What you have to do
As the answer, set down the lines below from the one containing "(** The scan" through the one containing "devices (sv_registry s) !! j = Some e → is_n", exactly and inclusively, and no others.

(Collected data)
■ ■ ■

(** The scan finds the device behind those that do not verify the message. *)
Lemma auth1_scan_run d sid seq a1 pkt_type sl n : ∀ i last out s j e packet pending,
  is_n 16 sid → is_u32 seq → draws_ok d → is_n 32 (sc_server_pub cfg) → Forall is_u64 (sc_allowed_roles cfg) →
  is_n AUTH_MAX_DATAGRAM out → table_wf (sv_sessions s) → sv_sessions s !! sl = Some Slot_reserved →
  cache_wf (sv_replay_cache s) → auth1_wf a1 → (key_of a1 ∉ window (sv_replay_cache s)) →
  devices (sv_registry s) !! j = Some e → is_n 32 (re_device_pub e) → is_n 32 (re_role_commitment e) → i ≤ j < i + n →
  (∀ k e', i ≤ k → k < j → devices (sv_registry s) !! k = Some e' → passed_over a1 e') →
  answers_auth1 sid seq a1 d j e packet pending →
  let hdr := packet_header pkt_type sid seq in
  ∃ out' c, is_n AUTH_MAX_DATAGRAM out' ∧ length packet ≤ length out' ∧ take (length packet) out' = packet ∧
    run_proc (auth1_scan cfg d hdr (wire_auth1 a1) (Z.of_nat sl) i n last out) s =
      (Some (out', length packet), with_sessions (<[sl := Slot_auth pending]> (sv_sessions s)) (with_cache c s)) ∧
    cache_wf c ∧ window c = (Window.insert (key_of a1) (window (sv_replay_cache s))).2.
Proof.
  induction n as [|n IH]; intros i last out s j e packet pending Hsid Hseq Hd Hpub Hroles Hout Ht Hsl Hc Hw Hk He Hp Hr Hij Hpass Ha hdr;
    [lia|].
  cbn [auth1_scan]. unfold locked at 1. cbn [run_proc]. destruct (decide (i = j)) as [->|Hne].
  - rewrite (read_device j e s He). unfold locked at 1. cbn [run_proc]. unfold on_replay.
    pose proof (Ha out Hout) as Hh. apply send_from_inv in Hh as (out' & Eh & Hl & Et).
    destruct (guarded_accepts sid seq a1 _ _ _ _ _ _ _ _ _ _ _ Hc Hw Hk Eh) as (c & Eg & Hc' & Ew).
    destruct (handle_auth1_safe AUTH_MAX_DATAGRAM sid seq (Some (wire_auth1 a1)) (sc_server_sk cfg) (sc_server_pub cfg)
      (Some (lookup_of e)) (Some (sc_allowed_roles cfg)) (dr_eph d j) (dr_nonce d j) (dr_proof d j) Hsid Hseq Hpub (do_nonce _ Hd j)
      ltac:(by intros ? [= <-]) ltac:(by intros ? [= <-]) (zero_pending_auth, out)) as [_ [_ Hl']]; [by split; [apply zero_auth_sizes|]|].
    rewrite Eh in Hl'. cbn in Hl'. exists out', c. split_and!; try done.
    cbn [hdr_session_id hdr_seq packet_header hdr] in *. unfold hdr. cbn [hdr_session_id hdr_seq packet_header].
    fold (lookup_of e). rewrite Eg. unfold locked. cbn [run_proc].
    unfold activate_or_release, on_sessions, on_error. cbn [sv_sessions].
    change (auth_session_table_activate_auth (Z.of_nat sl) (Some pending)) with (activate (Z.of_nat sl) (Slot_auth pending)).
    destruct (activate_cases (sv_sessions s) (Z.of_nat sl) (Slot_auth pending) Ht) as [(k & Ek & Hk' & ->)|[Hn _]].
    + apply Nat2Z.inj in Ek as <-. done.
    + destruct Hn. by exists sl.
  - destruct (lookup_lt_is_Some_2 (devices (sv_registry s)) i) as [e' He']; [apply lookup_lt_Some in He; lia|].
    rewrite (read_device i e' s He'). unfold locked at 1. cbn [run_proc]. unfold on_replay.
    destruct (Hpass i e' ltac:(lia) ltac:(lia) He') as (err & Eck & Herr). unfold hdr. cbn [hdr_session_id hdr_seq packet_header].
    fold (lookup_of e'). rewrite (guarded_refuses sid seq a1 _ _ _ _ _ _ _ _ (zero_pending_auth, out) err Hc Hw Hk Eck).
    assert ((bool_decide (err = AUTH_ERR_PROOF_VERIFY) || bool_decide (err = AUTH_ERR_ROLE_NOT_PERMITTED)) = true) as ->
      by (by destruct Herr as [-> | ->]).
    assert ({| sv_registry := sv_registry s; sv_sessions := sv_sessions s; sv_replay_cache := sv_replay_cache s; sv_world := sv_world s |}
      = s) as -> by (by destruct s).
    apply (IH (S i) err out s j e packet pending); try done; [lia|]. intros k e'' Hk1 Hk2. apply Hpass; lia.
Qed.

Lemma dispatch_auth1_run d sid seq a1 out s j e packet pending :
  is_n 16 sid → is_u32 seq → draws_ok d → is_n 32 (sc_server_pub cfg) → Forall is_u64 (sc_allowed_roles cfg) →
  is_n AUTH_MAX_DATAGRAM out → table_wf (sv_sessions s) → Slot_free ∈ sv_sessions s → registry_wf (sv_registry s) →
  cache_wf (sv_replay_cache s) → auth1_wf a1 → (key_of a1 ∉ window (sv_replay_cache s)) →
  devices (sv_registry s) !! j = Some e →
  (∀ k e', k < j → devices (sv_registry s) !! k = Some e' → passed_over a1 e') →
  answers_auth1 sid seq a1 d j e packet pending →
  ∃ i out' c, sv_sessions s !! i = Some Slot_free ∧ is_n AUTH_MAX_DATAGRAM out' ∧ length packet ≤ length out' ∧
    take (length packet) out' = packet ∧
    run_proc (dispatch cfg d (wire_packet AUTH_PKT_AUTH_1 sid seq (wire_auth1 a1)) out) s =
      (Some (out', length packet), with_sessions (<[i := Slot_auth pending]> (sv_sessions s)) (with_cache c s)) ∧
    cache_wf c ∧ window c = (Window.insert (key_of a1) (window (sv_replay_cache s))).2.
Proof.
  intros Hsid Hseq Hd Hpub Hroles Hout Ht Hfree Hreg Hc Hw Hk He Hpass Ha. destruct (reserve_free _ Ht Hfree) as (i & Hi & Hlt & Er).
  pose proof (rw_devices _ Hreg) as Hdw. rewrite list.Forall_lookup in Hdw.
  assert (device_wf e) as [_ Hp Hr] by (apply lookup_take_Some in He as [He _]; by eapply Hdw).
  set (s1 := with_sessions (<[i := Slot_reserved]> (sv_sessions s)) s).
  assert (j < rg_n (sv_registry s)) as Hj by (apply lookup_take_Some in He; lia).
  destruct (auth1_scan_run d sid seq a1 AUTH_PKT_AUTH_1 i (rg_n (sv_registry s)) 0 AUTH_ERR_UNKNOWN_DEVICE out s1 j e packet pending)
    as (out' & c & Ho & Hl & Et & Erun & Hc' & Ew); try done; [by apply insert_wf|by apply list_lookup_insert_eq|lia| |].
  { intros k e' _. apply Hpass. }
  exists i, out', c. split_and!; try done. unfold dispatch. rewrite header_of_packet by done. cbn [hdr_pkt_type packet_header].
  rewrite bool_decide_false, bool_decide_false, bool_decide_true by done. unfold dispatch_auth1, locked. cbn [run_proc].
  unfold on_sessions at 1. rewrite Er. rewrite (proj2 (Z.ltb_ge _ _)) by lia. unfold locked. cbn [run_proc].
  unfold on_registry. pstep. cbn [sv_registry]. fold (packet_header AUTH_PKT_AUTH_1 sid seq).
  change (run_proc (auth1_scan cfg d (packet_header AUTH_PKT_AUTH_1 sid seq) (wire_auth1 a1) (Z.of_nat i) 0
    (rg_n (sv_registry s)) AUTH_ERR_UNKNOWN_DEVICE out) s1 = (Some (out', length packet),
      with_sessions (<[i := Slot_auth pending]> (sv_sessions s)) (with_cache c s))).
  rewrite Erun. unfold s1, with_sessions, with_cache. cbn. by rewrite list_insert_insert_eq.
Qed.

■ ■ ■

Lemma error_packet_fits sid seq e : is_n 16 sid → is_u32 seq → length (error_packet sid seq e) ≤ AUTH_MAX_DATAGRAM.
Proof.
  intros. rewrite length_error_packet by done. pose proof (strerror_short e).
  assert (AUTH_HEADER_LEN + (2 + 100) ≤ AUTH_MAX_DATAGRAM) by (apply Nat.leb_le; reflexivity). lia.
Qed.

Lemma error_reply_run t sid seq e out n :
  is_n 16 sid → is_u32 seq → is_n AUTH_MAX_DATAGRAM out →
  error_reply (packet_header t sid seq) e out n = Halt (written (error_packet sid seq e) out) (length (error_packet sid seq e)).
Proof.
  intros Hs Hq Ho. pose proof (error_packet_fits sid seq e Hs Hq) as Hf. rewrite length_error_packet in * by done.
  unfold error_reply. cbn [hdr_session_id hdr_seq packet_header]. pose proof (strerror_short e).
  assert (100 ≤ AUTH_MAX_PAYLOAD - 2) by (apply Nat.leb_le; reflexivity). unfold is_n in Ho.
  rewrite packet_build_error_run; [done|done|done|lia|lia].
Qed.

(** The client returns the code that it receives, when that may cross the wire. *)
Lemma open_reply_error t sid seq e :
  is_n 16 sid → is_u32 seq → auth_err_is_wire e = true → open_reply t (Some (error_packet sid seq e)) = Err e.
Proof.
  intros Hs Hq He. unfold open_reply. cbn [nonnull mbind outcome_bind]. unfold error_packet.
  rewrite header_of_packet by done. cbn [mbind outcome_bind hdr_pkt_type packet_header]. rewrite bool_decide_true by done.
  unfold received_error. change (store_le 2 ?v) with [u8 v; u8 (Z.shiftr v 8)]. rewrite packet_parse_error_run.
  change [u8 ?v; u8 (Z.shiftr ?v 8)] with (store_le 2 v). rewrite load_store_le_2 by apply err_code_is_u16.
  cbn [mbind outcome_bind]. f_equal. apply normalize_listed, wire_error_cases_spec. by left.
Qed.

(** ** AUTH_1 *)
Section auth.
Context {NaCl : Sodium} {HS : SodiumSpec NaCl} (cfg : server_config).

■ ■ ■

Task result
(** The scan finds the device behind those that do not verify the message. *)
Lemma auth1_scan_run d sid seq a1 pkt_type sl n : ∀ i last out s j e packet pending,
  is_n 16 sid → is_u32 seq → draws_ok d → is_n 32 (sc_server_pub cfg) → Forall is_u64 (sc_allowed_roles cfg) →
  is_n AUTH_MAX_DATAGRAM out → table_wf (sv_sessions s) → sv_sessions s !! sl = Some Slot_reserved →
  cache_wf (sv_replay_cache s) → auth1_wf a1 → (key_of a1 ∉ window (sv_replay_cache s)) →
  devices (sv_registry s) !! j = Some e → is_n 32 (re_device_pub e) → is_n 32 (re_role_commitment e) → i ≤ j < i + n →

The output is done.